Directions:
From the entries below, return every line that includes the word "match".
+++ Recorded information +++
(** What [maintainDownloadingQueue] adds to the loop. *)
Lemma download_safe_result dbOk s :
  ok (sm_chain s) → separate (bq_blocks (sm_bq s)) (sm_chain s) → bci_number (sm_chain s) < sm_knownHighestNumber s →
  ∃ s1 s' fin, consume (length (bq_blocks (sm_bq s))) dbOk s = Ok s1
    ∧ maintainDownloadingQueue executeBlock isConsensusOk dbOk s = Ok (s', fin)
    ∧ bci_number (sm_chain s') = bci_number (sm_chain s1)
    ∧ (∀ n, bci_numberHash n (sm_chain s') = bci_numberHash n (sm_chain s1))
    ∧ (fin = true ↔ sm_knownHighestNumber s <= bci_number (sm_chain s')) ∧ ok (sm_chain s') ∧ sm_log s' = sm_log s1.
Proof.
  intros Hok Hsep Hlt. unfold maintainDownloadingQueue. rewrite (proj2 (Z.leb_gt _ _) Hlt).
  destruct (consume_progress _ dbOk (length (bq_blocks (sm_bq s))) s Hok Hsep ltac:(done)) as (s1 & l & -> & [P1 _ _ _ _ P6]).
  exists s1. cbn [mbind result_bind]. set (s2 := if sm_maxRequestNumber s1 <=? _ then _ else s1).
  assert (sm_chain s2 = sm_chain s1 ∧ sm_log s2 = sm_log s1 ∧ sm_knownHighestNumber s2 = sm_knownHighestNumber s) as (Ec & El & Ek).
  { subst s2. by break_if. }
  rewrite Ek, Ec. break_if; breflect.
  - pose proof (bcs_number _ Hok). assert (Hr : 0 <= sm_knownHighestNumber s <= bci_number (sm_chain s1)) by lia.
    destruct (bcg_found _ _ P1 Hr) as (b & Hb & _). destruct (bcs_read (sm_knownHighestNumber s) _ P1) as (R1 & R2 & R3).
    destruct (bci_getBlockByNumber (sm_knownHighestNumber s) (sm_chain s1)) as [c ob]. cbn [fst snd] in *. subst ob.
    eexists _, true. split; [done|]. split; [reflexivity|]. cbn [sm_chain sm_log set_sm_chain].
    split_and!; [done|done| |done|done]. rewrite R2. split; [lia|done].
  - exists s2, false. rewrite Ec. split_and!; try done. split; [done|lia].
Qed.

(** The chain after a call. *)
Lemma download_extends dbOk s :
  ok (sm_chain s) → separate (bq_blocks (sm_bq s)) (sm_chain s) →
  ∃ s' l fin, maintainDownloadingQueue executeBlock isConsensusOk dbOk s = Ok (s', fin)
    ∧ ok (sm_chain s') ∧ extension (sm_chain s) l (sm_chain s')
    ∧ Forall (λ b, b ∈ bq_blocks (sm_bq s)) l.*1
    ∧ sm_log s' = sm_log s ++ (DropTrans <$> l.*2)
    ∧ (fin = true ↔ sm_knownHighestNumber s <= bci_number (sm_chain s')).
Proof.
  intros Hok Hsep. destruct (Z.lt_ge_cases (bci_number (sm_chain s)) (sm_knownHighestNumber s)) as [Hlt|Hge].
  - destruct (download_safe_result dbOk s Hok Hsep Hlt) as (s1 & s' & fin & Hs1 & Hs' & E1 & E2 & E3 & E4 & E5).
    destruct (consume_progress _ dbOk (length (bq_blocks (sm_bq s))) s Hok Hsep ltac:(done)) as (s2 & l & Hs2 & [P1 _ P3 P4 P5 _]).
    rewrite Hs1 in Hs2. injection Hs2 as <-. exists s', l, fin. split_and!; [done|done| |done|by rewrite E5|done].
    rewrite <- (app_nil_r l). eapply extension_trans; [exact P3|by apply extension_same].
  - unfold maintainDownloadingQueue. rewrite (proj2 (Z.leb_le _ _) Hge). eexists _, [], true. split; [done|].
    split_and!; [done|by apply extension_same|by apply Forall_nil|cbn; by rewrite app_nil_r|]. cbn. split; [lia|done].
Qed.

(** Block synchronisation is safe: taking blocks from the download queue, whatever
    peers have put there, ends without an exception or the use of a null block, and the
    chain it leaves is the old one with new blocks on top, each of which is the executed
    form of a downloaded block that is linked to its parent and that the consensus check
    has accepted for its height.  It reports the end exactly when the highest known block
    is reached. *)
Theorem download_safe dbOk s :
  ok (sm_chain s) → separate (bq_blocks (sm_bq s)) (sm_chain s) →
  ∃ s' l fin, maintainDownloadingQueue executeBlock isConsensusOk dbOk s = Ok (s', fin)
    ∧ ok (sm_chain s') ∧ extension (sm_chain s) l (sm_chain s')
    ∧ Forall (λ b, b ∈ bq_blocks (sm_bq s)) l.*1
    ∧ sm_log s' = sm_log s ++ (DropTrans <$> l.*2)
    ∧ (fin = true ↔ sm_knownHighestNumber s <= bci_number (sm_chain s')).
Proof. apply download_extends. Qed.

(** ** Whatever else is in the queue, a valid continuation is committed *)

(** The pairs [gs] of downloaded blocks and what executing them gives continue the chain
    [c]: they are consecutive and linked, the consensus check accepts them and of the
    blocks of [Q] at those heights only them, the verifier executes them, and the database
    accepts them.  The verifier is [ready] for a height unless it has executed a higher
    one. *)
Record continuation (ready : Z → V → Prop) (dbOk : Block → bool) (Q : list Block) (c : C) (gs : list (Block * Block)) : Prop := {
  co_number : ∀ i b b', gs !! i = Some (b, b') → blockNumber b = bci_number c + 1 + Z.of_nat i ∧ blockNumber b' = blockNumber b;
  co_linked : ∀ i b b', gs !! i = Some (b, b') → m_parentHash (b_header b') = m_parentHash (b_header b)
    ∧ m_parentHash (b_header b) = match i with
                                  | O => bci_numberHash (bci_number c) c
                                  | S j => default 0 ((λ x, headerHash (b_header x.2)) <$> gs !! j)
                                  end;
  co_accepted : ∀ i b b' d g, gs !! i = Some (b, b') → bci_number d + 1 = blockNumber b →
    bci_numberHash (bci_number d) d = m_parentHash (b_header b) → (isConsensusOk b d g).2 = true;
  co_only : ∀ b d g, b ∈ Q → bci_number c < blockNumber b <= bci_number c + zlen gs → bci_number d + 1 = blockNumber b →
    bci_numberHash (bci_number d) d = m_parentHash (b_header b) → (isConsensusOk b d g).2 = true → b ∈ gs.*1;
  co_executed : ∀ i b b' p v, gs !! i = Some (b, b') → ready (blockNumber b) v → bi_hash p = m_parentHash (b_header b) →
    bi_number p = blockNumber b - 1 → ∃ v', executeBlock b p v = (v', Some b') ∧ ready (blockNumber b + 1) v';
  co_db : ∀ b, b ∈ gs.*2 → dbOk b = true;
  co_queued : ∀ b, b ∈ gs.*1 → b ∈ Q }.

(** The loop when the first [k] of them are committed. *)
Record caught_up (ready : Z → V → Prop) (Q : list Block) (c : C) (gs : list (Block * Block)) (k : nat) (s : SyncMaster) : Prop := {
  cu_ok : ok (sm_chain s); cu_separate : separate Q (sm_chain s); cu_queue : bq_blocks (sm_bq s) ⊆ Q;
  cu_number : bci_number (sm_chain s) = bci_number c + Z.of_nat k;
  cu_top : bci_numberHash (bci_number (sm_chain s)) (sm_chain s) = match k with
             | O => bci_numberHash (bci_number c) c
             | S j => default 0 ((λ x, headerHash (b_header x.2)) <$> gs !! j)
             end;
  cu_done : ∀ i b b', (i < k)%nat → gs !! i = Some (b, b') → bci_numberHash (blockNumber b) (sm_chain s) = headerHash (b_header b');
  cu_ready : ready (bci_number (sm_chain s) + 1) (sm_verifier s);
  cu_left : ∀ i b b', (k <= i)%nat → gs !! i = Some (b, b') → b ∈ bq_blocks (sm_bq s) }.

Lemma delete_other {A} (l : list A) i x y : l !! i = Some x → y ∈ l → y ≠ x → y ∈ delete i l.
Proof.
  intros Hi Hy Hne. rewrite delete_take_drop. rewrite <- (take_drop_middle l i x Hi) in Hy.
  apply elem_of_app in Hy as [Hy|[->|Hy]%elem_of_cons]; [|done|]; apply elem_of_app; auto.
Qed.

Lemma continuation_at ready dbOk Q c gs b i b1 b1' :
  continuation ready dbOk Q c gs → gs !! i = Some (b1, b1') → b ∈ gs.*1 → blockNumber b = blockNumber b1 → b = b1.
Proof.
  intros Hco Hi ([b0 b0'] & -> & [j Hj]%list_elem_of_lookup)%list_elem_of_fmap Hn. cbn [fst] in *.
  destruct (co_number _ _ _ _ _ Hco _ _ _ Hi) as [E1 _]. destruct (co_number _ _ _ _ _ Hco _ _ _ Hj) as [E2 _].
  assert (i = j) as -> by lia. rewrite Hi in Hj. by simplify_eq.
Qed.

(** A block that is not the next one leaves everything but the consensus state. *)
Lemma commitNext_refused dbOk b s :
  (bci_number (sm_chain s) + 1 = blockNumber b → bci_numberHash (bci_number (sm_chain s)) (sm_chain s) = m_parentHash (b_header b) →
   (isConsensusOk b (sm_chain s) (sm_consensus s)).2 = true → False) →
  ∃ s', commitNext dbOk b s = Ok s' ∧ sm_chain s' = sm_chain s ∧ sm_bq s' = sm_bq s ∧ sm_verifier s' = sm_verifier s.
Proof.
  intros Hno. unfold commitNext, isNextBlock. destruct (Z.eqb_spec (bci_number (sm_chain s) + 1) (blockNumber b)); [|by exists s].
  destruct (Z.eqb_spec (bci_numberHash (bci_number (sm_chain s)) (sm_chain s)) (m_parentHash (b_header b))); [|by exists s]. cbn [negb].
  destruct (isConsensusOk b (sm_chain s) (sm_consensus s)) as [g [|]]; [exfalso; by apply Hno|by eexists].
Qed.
+++
Result of the task:
    ∧ m_parentHash (b_header b) = match i with
  cu_top : bci_numberHash (bci_number (sm_chain s)) (sm_chain s) = match k with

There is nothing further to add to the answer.